For example, the nodes of a predetermined knowledge graph (KG) may be “movie director name” and “Hollywood,” the edges may be “(movie director name, activity area, Hollywood),” and the attributes may be “movie director name: date of birth, place of birth.”

Specifically, in an embodiment, the computing system 1000 may provide a user interface (hereinafter, a knowledge base data input interface) through which predetermined knowledge base data can be input.

The computing system 1000 may obtain the knowledge base data as described above based on user input through the provided knowledge base data input interface.

According to an embodiment, the computing system 1000 may also obtain the aforementioned knowledge base data through connection with a predetermined external server.

Furthermore, in an embodiment, the computing system 1000 may generate linearly structured data based on the obtained knowledge base data (S103).

Here, the linearly structured data according to the embodiment may refer to data obtained by converting the predetermined knowledge base data into a text format.

That is, in an embodiment, the linearly structured data may be data obtained by linearly converting the knowledge base data, which may include various types of data with heterogeneous structures, into a text format.

In an embodiment, such linearly structured data may include first linearly structured data, which is obtained by converting knowledge base data into a text format using a multi-hop linearization (MHL) method, and second linearly structured data, which is obtained by converting knowledge base data into a text format using another method (predetermined UnifiedSKG and/or JSON method in an embodiment).

Specifically, in an embodiment, if the obtained knowledge base data is knowledge graph (KG) data, the computing system 1000 may generate first linearly structured data, which is obtained by converting the knowledge graph (KG) data into a text format using the multi-hop linearization (MHL) method.

For reference, multi-hop linearization (MHL) refers to a process of linearly converting connected information in a complex knowledge graph (KG) or information structure through multiple steps. This approach can be applied in various fields, such as information retrieval, natural language processing (NLP), and/or recommendation systems, and is particularly useful in tasks utilizing knowledge graphs (KGs).

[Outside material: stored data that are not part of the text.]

Lemma gate_nonzero w regionQuotas maxQuota m :
  maxQuota <> 0 ->
  gate_and_zones w (regionQuotas, maxQuota) m =
  match
    promise_all
      (settle (zoneSettling w)
         (map (fun region => (region, describeAvailabilityZones w region))
            (JsObject.keys regionQuotas)))
      zone_callback (empty_zones (JsObject.keys regionQuotas))
      (zones_requested regionQuotas m)
  with
  | (Next azs, _) => (Next tt, zones_stored azs (zones_requested regionQuotas m))
  | (Return b, _) => (Return b, zones_requested regionQuotas m)
  | (Throw e, _) => (Throw e, zones_requested regionQuotas m)
  end.
Proof.
  intros Hn. unfold gate_and_zones, quota_gate.
  replace (maxQuota =? 0) with false by (symmetry; now apply Z.eqb_neq).
  unfold when. unfold bind at 1. unfold ret at 1.
  unfold bind at 1. unfold update at 1.
  unfold bind at 1. unfold log at 1, emit at 1.
  unfold aggregate_zones. rewrite bind_assoc.
  match goal with
  | |- context [forEach ?l _] =>
      rewrite (bind_run _ (forEach_emit l DescribeAvailabilityZones _))
  end.
  match goal with
  | |- context [emitting ?t ?m0] =>
      replace (emitting t m0) with (zones_requested regionQuotas m)
        by (unfold zones_requested, emitting; simpl;
            now rewrite <- app_assoc)
  end.
  fold (empty_zones (JsObject.keys regionQuotas)).
  unfold bind at 1.
  destruct (promise_all _ zone_callback _ _) as [[azs|b|e] m'] eqn:E;
    pose proof (promise_all_machine _ _ _ _ _ _ E) as ->; reflexivity.
Qed.

Lemma survey_quotas_trace w r m :
  survey_quotas w start = (r, m) ->
  Forall (fun e => early_event e = true) (trace m) /\
  quotas (validatedSettings m) = None /\
  regions (validatedSettings m) = None /\
  spotslr_exists (validatedSettings m) = None.
Proof.
  intros H. pose proof (survey_quotas_early w start) as HR.
  rewrite H in HR. simpl in HR.
  destruct HR as [HI [t [-> Ft]]]; [repeat split|]. tauto.
Qed.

Here, the “hop” may be an element representing the number of connections (edges) or travel distance required to move from one node (vertex) to another in a knowledge graph (KG) or a network.

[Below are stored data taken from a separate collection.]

(** [_get_hash] reads [zipurl], which is neither local nor global. *)
Lemma get_hash_name_error :
  forall h modname builtins sha url s,
    lookup_name (u "zipurl") builtins = None ->
    _get_hash h modname builtins sha url s = (Raise NameError, s).
Proof.
  intros h modname builtins sha url s Hb.
  unfold _get_hash, load_name, bind, raise, ret.
  destruct (ustr_eqb modname (u "__main__")) eqn:E;
    unfold repoinit_globals; rewrite E; simpl; rewrite Hb; reflexivity.
Qed.

(** C7: a call of [create_version] that completes (in a Python whose
    builtins do not bind [zipurl]) had a hash supplied and made exactly
    the calls of [create_version_calls]: one file write, of upstream.wrap
    holding the [wrap-file] section with directory, source_url,
    source_filename and source_hash, the file staged in the index, and no
    commit and no push. *)
Theorem create_version_completed_calls :
  forall h modname builtins sha version zipurl filename directory ziphash base s s',
    lookup_name (u "zipurl") builtins = None ->
    create_version h modname builtins sha version zipurl filename directory ziphash base s
      = (Ok tt, s') ->
    exists zh new,
      ziphash = Some zh
      /\ new = create_version_calls h version zipurl filename directory zh base
      /\ s' = s ++ new
      /\ filter is_file_write new
         = [FileWrite (path_join (working_dir h) (u "upstream.wrap"))
                      (upstream_wrap_text directory zipurl filename zh)]
      /\ In (IndexAdd [u "upstream.wrap"]) new
      /\ forallb (fun ev => negb (is_commit_or_push ev)) new = true.
Proof.
  intros h modname builtins sha version zipurl filename directory ziphash base s s' Hb H.
  destruct ziphash as [zh|].
  - exists zh, (create_version_calls h version zipurl filename directory zh base).
    repeat split; [|simpl; tauto].
    revert H. unfold create_version, write_tracked, call, lift, bind, ret.
    rewrite upstream_templ_format.
    repeat (simpl; match goal with |- context [fails h ?ev] => destruct (fails h ev) end);
      intro H; try discriminate H.
    injection H as <-. repeat rewrite <- app_assoc. reflexivity.
  - revert H. unfold create_version, bind at 1.
    rewrite get_hash_name_error by exact Hb. discriminate.
Qed.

Furthermore, the “multi-hop” refers to a case where multiple connections are required between two nodes, which may mean that multiple steps are required to track or infer information.

Furthermore, the “linearization” refers to the process of converting information or data into a linear form, i.e., a sequential structure. This process can reconstruct data with complex relationships or structures into a simpler and more accessible form (text format in an embodiment).

In an embodiment, through the multi-hop linearization (MHL) described above, the computing system 1000 may simplify and understand the complex relationships between various pieces of information across multiple steps contained in a predetermined knowledge graph (KG) and generate first linearly structured data in a form that is easily utilized in various tasks and the computing systems 1000.

More specifically, in an embodiment, the computing system 1000 may generate first linearly structured data by converting at least one knowledge triple (KT) within knowledge graph (KG) data into a text format using multi-hop linearization (MHL).

Here, for reference, a knowledge triple (KT) is a basic unit representing information in a knowledge graph (KG), and is typically configured in the form of “subject of data-predicate between subject and object-object that is the target of predicate.” These three elements can represent a node and an edge of the knowledge graph (KG).

For example, the subject of a knowledge triple (KT) may be “Albert Einstein,” the predicate may be “place of birth,” and the object may be “Germany.”

Based on a set of such knowledge triples (KT), a knowledge graph (KG) can be constructed, forming a large-scale, interconnected network of information.

Specifically, in an embodiment, the computing system 1000 may set any one of a plurality of nodes included in knowledge graph (KG) data as a subject node.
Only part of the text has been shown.